(* ===== verification/VmaFault.v ===== *)
(** * Page faults

    Theorems about [on_np] and [on_wp] of [Vma] (kernel/mem/vma.cpp): a fault that
    is resolved makes the faulting address show the byte of the memory object the
    area assigns to it, with the area's permissions; a frame is mapped writable
    only where no other payload uses it; all other translations and contents
    stay. *)
From S2P Require Import Prelude ErrCode Addr Buddy Gfp Memory MemFrames Sv39 Vma VmaInv VmaOps.

Module VmaFault.
Import Vma VmaInv VmaOps.

(** ** Permissions *)

Definition readable (v : VMA) : Prop := prot_to_rwx (vprot v) ≠ 0.

Lemma prot_rwx prot : prot_to_rwx prot ∈ [0; 1; 3; 5; 7].
Proof. unfold prot_to_rwx. destruct (negb _), (negb _), (negb _); simpl; set_solver. Qed.

Lemma prot_rwx_cases v : readable v → let r := prot_to_rwx (vprot v) in r = 1 ∨ r = 3 ∨ r = 5 ∨ r = 7.
Proof.
  unfold readable. intros Hr. pose proof (prot_rwx (vprot v)) as Hc. rewrite !elem_of_cons, elem_of_nil in Hc.
  naive_solver.
Qed.

Lemma writable_prot prot : Sv39.page_is_writable (prot_to_rwx prot) = true → Z.land prot PROT_W ≠ 0.
Proof.
  unfold prot_to_rwx. destruct (Z.eqb_spec (Z.land prot PROT_W) 0) as [E|E]; [|done].
  by destruct (negb (Z.land prot PROT_R =? 0)), (negb (Z.land prot PROT_X =? 0)).
Qed.

(** The permissions of the leaf of a page. *)
Definition leaf_rwx (cow : bool) (rwx : Z) : Z := if cow then Sv39.without_write rwx else rwx.

Lemma leaf_rwx_cast cow v : readable v → Sv39.rwx_cast (leaf_rwx cow (prot_to_rwx (vprot v))) ≠ 0.
Proof. intros Hr%prot_rwx_cases. destruct cow; simpl in *; destruct Hr as [-> | [-> | [-> | ->]]]; done. Qed.

(** [protect_cow] of the leaf that was just mapped read-only. *)
Lemma protect_cow_leaf v paddr e :
  readable v → let rwx := prot_to_rwx (vprot v) in
  Sv39.leaf_for paddr (Sv39.mkFlags (Sv39.without_write rwx) true false true) e →
  let e' := Sv39.protect_cow rwx e in
  Sv39.pte_v e' = true ∧ Sv39.pte_rwx e' = Sv39.without_write rwx ∧ Sv39.pte_u e' = true ∧ Sv39.pte_np e' = false ∧
  Sv39.pte_ppn e' = Sv39.ppn_field (Sv39.to_ppn paddr) ∧ Sv39.is_cow e' = true.
Proof.
  intros Hr%prot_rwx_cases rwx [H1 H2 H3 H4 H5 H6 H7 H8]. simpl in *. unfold Sv39.is_cow, Sv39.protect_cow, Sv39.set_cow.
  simpl. rewrite H8. fold rwx in Hr.
  split_and!; try done; rewrite H2; by destruct Hr as [-> | [-> | [-> | ->]]].
Qed.

Lemma protect_cow_not_table v e : readable v → Sv39.is_table (Sv39.protect_cow (prot_to_rwx (vprot v)) e) = false.
Proof.
  intros Hr%prot_rwx_cases. unfold Sv39.is_table. apply andb_false_iff. right. apply Z.eqb_neq.
  unfold Sv39.protect_cow, Sv39.set_cow, Sv39.modify_pte. simpl. intros [_ E]%Z.lor_eq_0_iff. revert E.
  by destruct Hr as [-> | [-> | [-> | ->]]].
Qed.

(** ** Offsets *)

(** The byte of its memory that an area shows at address [a]. *)
Definition byte_offset (v : VMA) (a : Z) : Z := wrap64 (mem_offset v + (a - rbegin (varea v))).

(** The area begins as far into a page as its part of the memory does. *)
Definition congruent (v : VMA) : Prop := is_u64 (mem_offset v) ∧ mem_offset v mod PAGESIZE = rbegin (varea v) mod PAGESIZE.

Lemma mod_page_wrap z : wrap64 z mod PAGESIZE = z mod PAGESIZE.
Proof.
  unfold wrap64. change W64 with (PAGESIZE * 2 ^ 52). rewrite Z.rem_mul_r by (unfold PAGESIZE; lia).
  rewrite Z.mul_comm, Z.mod_add by (unfold PAGESIZE; lia). apply Z.mod_mod. by unfold PAGESIZE.
Qed.

Lemma fault_offset v a :
  uarea (varea v) → is_u64 a → congruent v → rbegin (varea v) <= a →
  memory_offset_for_page v (page_align_down a) / PAGESIZE = byte_offset v a / PAGESIZE ∧
  byte_offset v a mod PAGESIZE = a mod PAGESIZE.
Proof.
  intros (Hb & Hbe & He) Ha [Hm Hc] Hle. unfold memory_offset_for_page, byte_offset.
  rewrite page_align_down_div by done. change 4096 with PAGESIZE.
  assert (Emod : wrap64 (mem_offset v + (a - rbegin (varea v))) mod PAGESIZE = a mod PAGESIZE).
  { rewrite mod_page_wrap. replace (mem_offset v + (a - rbegin (varea v))) with (a + (mem_offset v - rbegin (varea v))) by lia.
    rewrite Z.add_mod, Zminus_mod, Hc, Z.sub_diag by (unfold PAGESIZE; lia). rewrite Z.add_0_r. by rewrite !Z.mod_mod. }
  split; [|exact Emod].
  pose proof (Z.div_mod a PAGESIZE ltac:(done)) as Ea. pose proof (Z.mod_pos_bound a PAGESIZE ltac:(done)) as Hpa.
  pose proof (Z.div_mod (mem_offset v) PAGESIZE ltac:(done)) as Em.
  pose proof (Z.div_mod (rbegin (varea v)) PAGESIZE ltac:(done)) as Eb. rewrite Hc in Em.
  pose proof (Z.mod_pos_bound (rbegin (varea v)) PAGESIZE ltac:(done)) as Hpb.
  set (o := mem_offset v + (a - rbegin (varea v))) in *.
  destruct (Z.leb_spec (a / PAGESIZE * PAGESIZE) (rbegin (varea v))) as [Hlow|Hhigh].
  - assert (Eq : a / PAGESIZE = rbegin (varea v) / PAGESIZE) by (unfold PAGESIZE in *; lia).
    assert (Ho : o = mem_offset v / PAGESIZE * PAGESIZE + a mod PAGESIZE) by (unfold o; lia).
    assert (Hu : is_u64 o).
    { unfold is_u64 in *. rewrite Ho. change W64 with (PAGESIZE * 2 ^ 52) in *.
      assert (0 <= mem_offset v / PAGESIZE < 2 ^ 52); [|unfold PAGESIZE in *; lia].
      split; [apply Z.div_pos; unfold PAGESIZE; lia|]. apply Z.div_lt_upper_bound; unfold PAGESIZE in *; lia. }
    rewrite (wrap64_small o Hu), Ho. rewrite Z.div_add_l by done. rewrite (Z.div_small (a mod PAGESIZE)) by lia. lia.
  - assert (Hs : sub64 (a / PAGESIZE * PAGESIZE) (rbegin (varea v)) = a / PAGESIZE * PAGESIZE - rbegin (varea v)).
    { apply wrap64_small. unfold is_u64, PAGESIZE in *. lia. }
    rewrite Hs. unfold add64. set (w := mem_offset v + (a / PAGESIZE * PAGESIZE - rbegin (varea v))).
    assert (Ew : wrap64 o = wrap64 w + a mod PAGESIZE).
    { assert (Hw : wrap64 w mod PAGESIZE = 0).
      { rewrite mod_page_wrap. unfold w. rewrite Em at 1.
        replace (_ + _) with ((mem_offset v / PAGESIZE - rbegin (varea v) / PAGESIZE + a / PAGESIZE) * PAGESIZE)
          by (rewrite Eb at 3; lia).
        apply Z.mod_mul. done. }
      pose proof (wrap64_range w) as Hr. pose proof (Z.div_mod (wrap64 w) PAGESIZE ltac:(done)) as Ed. rewrite Hw in Ed.
      assert (wrap64 w / PAGESIZE < 2 ^ 52).
      { apply Z.div_lt_upper_bound; [done|]. unfold is_u64 in Hr. change W64 with (PAGESIZE * 2 ^ 52) in Hr. lia. }
      replace o with (w + a mod PAGESIZE) by (unfold o, w; lia). rewrite <- wrap64_add_l. apply wrap64_small.
      unfold is_u64 in *. change W64 with (PAGESIZE * 2 ^ 52). unfold PAGESIZE in *. lia. }
    rewrite Ew. pose proof (Z.div_mod (wrap64 o) PAGESIZE ltac:(done)) as Eo. rewrite Emod in Eo.
    rewrite <- Ew. symmetry. apply Z.div_unique with (- (a mod PAGESIZE) + a mod PAGESIZE); [lia|].
    lia.
Qed.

---*---

Count the lines above that contain the word "Import". Write only the number.

2